## What the exercise asks
Every line in the records below between the one holding "match nth_error l i with" and the one holding "match as_tensors rest with", inclusive, is to be set down exactly; all other lines are to be left out.

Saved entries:
(** [t[i]] for a tensor and a non-negative index. *)
Definition tensor_getitem {A} (t : tensor A) (i : nat) : result (tensor A) :=
  match t with
  | Scalar _ => Err IndexError
  | Nd _ items =>
      match nth_error items i with
      | Some x => Ok x
      | None => Err IndexError
      end
  end.

(** [size[i]] on a [torch.Size], which is a tuple. *)
Definition size_getitem (size : list nat) (i : nat) : result nat :=
  match nth_error size i with
  | Some n => Ok n
  | None => Err IndexError
  end.

(** The [j]-th item of every item of [xs], skipping items too short. *)
Definition column {A} (j : nat) (xs : list (tensor A)) : list (tensor A) :=
  flat_map (fun x =>
              match x with
              | Scalar _ => []
              | Nd _ ys =>
                  match nth_error ys j with
                  | Some y => [y]
                  | None => []
                  end
              end) xs.

(** [t.permute(1, 0, 2)]: PyTorch refuses a permutation whose length is
    not the rank of the tensor. *)
Definition permute_1_0_2 {A} (t : tensor A) : result (tensor A) :=
  match t with
  | Nd [b; d] items =>
      Ok (Nd [length items; d]
             (map (fun j => Nd [d] (column j items)) (seq 0 b)))
  | _ => Err RuntimeError
  end.

(** [".. %s" % size]: a [torch.Size] is a tuple, so the [%] operator takes
    its entries as the arguments of the format; one [%s] wants exactly one. *)
Definition percent_format_size (size : list nat) : result unit :=
  if Nat.eqb (length size) 1 then Ok tt else Err TypeError.

(** Conversion to [torch.int32]: two's-complement wrap-around. *)
Definition to_int32 (z : Z) : Z :=
  ((z + 2147483648) mod 4294967296 - 2147483648)%Z.

(** [Tensor.tolist()] followed by iteration with integer comparison: only
    a one-dimensional tensor yields a list of integers. *)
Fixpoint scalars (items : list (tensor Z)) : result (list Z) :=
  match items with
  | [] => Ok []
  | Scalar z :: rest => rbind (scalars rest) (fun zs => Ok (z :: zs))
  | Nd _ _ :: _ => Err TypeError
  end.

Definition tolist (t : tensor Z) : result (list Z) :=
  match t with
  | Scalar _ => Err TypeError
  | Nd _ items => scalars items
  end.

(** [torch.tensor([n] * k)] *)
Definition full_vector (n k : nat) : tensor Z :=
  Nd [] (repeat (Scalar (Z.of_nat n)) k).

(** ** Python values, cells and the trace of cell events *)

Section Rnn.

(** Element type of the data tensors; the driver never looks inside. *)
Variable F : Type.

(** [texar.utils.shapes.mask_sequences(sequence, sequence_length,
    time_major=True)]: a collaborator that lives outside this module. *)
Variable mask_sequences : tensor F -> tensor Z -> result (tensor F).

Inductive value : Type :=
| VTensor (t : tensor F)
| VTuple (items : list value).

(** [isinstance(v, tuple)] *)
Definition is_tuple_value (v : value) : bool :=
  match v with
  | VTensor _ => false
  | VTuple _ => true
  end.

(** [v[i]] for a value and a non-negative index. *)
Definition getitem (v : value) (i : nat) : result value :=
  match v with
  | VTensor t => rbind (tensor_getitem t i) (fun x => Ok (VTensor x))
  | VTuple items =>
      match nth_error items i with
      | Some x => Ok x
      | None => Err IndexError
      end
  end.

(** [l[i]] for a Python list and a non-negative index. *)
Definition list_getitem {A} (l : list A) (i : nat) : result A :=
  match nth_error l i with
  | Some x => Ok x
  | None => Err IndexError
  end.

(** Attribute access [v.shape] / [v.permute]: only tensors have them;
    [None] and tuples do not. *)
Definition tensor_attr (v : option value) : result (tensor F) :=
  match v with
  | Some (VTensor t) => Ok t
  | _ => Err AttributeError
  end.

Fixpoint as_tensors (vs : list value) : option (list (tensor F)) :=
  match vs with
  | [] => Some []
  | VTensor t :: rest =>
      match as_tensors rest with
      | Some ts => Some (t :: ts)
      | None => None
      end
  | VTuple _ :: _ => None
  end.

(** [torch.stack(vs, dim=0)] *)
Definition torch_stack (vs : list value) : result (tensor F) :=
  match as_tensors vs with
  | None => Err TypeError
  | Some [] => Err RuntimeError
  | Some (t :: ts) =>
      if forallb (fun x => shape_eqb (shape x) (shape t)) ts
      then Ok (Nd (shape t) (t :: ts))
      else Err RuntimeError
  end.

(** The cell as a Python object: it may or may not be callable and may or
    may not have a [zero_state] method.  A call can raise. *)
Record rnn_cell : Type := {
  cell_call : option (value -> value -> result (value * value));
  cell_zero_state : option (nat -> result value)
}.

(** The expected cell interface: a callable with a [zero_state] method. *)
Definition conforms (cell : rnn_cell) : bool :=
  match cell_call cell, cell_zero_state cell with
  | Some _, Some _ => true
  | _, _ => false
  end.

Inductive event : Type :=
| EvZeroState (batch_size : nat)
| EvCall (input state : value).

Definition is_call (e : event) : bool :=
  match e with
  | EvCall _ _ => true
  | EvZeroState _ => false
  end.

Definition call_count (log : list event) : nat :=
  length (filter is_call log).

(** Inputs of the step invocations of a trace, in order. *)
Definition call_inputs (log : list event) : list value :=
  flat_map (fun e => match e with
                     | EvCall x _ => [x]
                     | EvZeroState _ => []
                     end) log.

Definition M (A : Type) : Type := (list event * result A)%type.

Definition ret {A} (a : A) : M A := ([], Ok a).
Definition raise {A} (e : exn) : M A := ([], Err e).
Definition lift {A} (r : result A) : M A := ([], r).

Definition bind {A B} (m : M A) (k : A -> M B) : M B :=
  match m with
  | (log, Ok a) => let (log', r) := k a in (log ++ log', r)
  | (log, Err e) => (log, Err e)
  end.

Notation "x <- m ;; k" := (bind m (fun x => k))
  (at level 61, m at next level, right associativity).
Notation "' p <- m ;; k" := (bind m (fun x => let p := x in k))
  (at level 61, p pattern, m at next level, right associativity).

(** [cell.zero_state(batch_size=batch_size)] *)
Definition zero_state (cell : rnn_cell) (batch_size : nat) : M value :=
  match cell_zero_state cell with
  | None => raise AttributeError
  | Some z => ([EvZeroState batch_size], z batch_size)
  end.

(** [cell(x, state)]: an object that is not callable raises [TypeError]
    and is not invoked. *)
Definition call_cell (cell : rnn_cell) (x state : value) : M (value * value) :=
  match cell_call cell with
  | None => raise TypeError
  | Some f => ([EvCall x state], f x state)
  end.

(** ** The step loop, [_dynamic_rnn_loop] *)

(** [all_state] and [final_state] are a list, or a pair of lists when the
    state is a tuple. *)
Inductive history : Type :=
| HList (states : list value)
| HPair (first second : list value).

(** [([], []) if is_tuple else []] *)
Definition empty_history (is_tuple : bool) : history :=
  if is_tuple then HPair [] [] else HList [].

(** Lines 155-159: append the new state to the history.  The history was
    created from the same [is_tuple] flag, so the two mixed cases do not
    occur; Python would fail on them with the errors given. *)
Definition record_state (is_tuple : bool) (all_state : history)
    (state : value) : result history :=
  if is_tuple then
    match all_state with
    | HPair h0 h1 =>
        rbind (getitem state 0) (fun s0 =>
        rbind (getitem state 1) (fun s1 =>
        Ok (HPair (h0 ++ [s0]) (h1 ++ [s1]))))
    | HList _ => Err IndexError
    end
  else
    match all_state with
    | HList h => Ok (HList (h ++ [state]))
    | HPair _ _ => Err AttributeError
    end.

(** Lines 152-159: [for i in range(time_steps)]. *)
Fixpoint rnn_steps (cell : rnn_cell) (inputs : tensor F) (is_tuple : bool)
    (range : list nat) (state : value) (all_outputs : list value)
    (all_state : history) : M (list value * history) :=
  match range with
  | [] => ret (all_outputs, all_state)
  | i :: rest =>
      x <- lift (tensor_getitem inputs i) ;;
      ' (output, state') <- call_cell cell (VTensor x) state ;;
      all_state' <- lift (record_state is_tuple all_state state') ;;
      rnn_steps cell inputs is_tuple rest state'
                (all_outputs ++ [output]) all_state'
  end.

(** Lines 173-184: the state of one batch element, taken from the history
    at its own last valid step, or from the initial state. *)
Definition select_state (is_tuple : bool) (all_state : history)
    (initial_state : value) (batch_idx : nat) (time_idx : Z)
    (final_state : history) : result history :=
  if (0 <? time_idx)%Z then
    if is_tuple then
      match all_state, final_state with
      | HPair a0 a1, HPair f0 f1 =>
          rbind (list_getitem a0 (Z.to_nat (time_idx - 1))) (fun s0 =>
          rbind (getitem s0 batch_idx) (fun r0 =>
          rbind (list_getitem a1 (Z.to_nat (time_idx - 1))) (fun s1 =>
          rbind (getitem s1 batch_idx) (fun r1 =>
          Ok (HPair (f0 ++ [r0]) (f1 ++ [r1]))))))
      | _, _ => Err IndexError
      end
    else
      match all_state, final_state with
      | HList a, HList f =>
          rbind (list_getitem a (Z.to_nat (time_idx - 1))) (fun s =>
          rbind (getitem s batch_idx) (fun r =>
          Ok (HList (f ++ [r]))))
      | _, _ => Err AttributeError
      end
  else
    if is_tuple then
      match final_state with
      | HPair f0 f1 =>
          rbind (getitem initial_state 0) (fun i0 =>
          rbind (getitem i0 batch_idx) (fun r0 =>
          rbind (getitem initial_state 1) (fun i1 =>
          rbind (getitem i1 batch_idx) (fun r1 =>
          Ok (HPair (f0 ++ [r0]) (f1 ++ [r1]))))))
      | HList _ => Err IndexError
      end
    else
      match final_state with
      | HList f =>
          rbind (getitem initial_state batch_idx) (fun r =>
          Ok (HList (f ++ [r])))
      | HPair _ _ => Err AttributeError
      end.

(** Line 172: [for batch_idx, time_idx in enumerate(lengths)]. *)
Fixpoint select_states (is_tuple : bool) (all_state : history)
    (initial_state : value) (batch_idx : nat) (lengths : list Z)
    (final_state : history) : result history :=
  match lengths with
  | [] => Ok final_state
  | time_idx :: rest =>
      rbind (select_state is_tuple all_state initial_state batch_idx
                          time_idx final_state)
            (select_states is_tuple all_state initial_state
                           (S batch_idx) rest)
  end.

(** Lines 186-190: stack the selected rows along the batch axis. *)
Definition stack_final_state (is_tuple : bool) (final_state : history)
    : result value :=
  if is_tuple then
    match final_state with
    | HPair f0 f1 =>
        rbind (torch_stack f0) (fun t0 =>
        rbind (torch_stack f1) (fun t1 =>
        Ok (VTuple [VTensor t0; VTensor t1])))
    | HList _ => Err IndexError
    end
  else
    match final_state with
    | HList f => rbind (torch_stack f) (fun t => Ok (VTensor t))
    | HPair _ _ => Err TypeError
    end.

Definition _dynamic_rnn_loop (cell : rnn_cell) (inputs : tensor F)
    (initial_state : value) (sequence_length : tensor Z)
    : M (tensor F * value) :=
  let state := initial_state in
  time_steps <- lift (size_getitem (shape inputs) 0) ;;
  let is_tuple := is_tuple_value state in
  ' (all_outputs, all_state) <-
      rnn_steps cell inputs is_tuple (seq 0 time_steps) state []
                (empty_history is_tuple) ;;
  final_outputs <- lift (torch_stack all_outputs) ;;
  final_outputs <- lift (mask_sequences final_outputs sequence_length) ;;
  lengths <- lift (tolist sequence_length) ;;
  final_state <- lift (select_states is_tuple all_state initial_state 0
                                     lengths (empty_history is_tuple)) ;;
  final_state <- lift (stack_final_state is_tuple final_state) ;;
  ret (final_outputs, final_state).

## Answer section
  match nth_error l i with
  | Some x => Ok x
  | None => Err IndexError
  end.

(** Attribute access [v.shape] / [v.permute]: only tensors have them;
    [None] and tuples do not. *)
Definition tensor_attr (v : option value) : result (tensor F) :=
  match v with
  | Some (VTensor t) => Ok t
  | _ => Err AttributeError
  end.

Fixpoint as_tensors (vs : list value) : option (list (tensor F)) :=
  match vs with
  | [] => Some []
  | VTensor t :: rest =>
      match as_tensors rest with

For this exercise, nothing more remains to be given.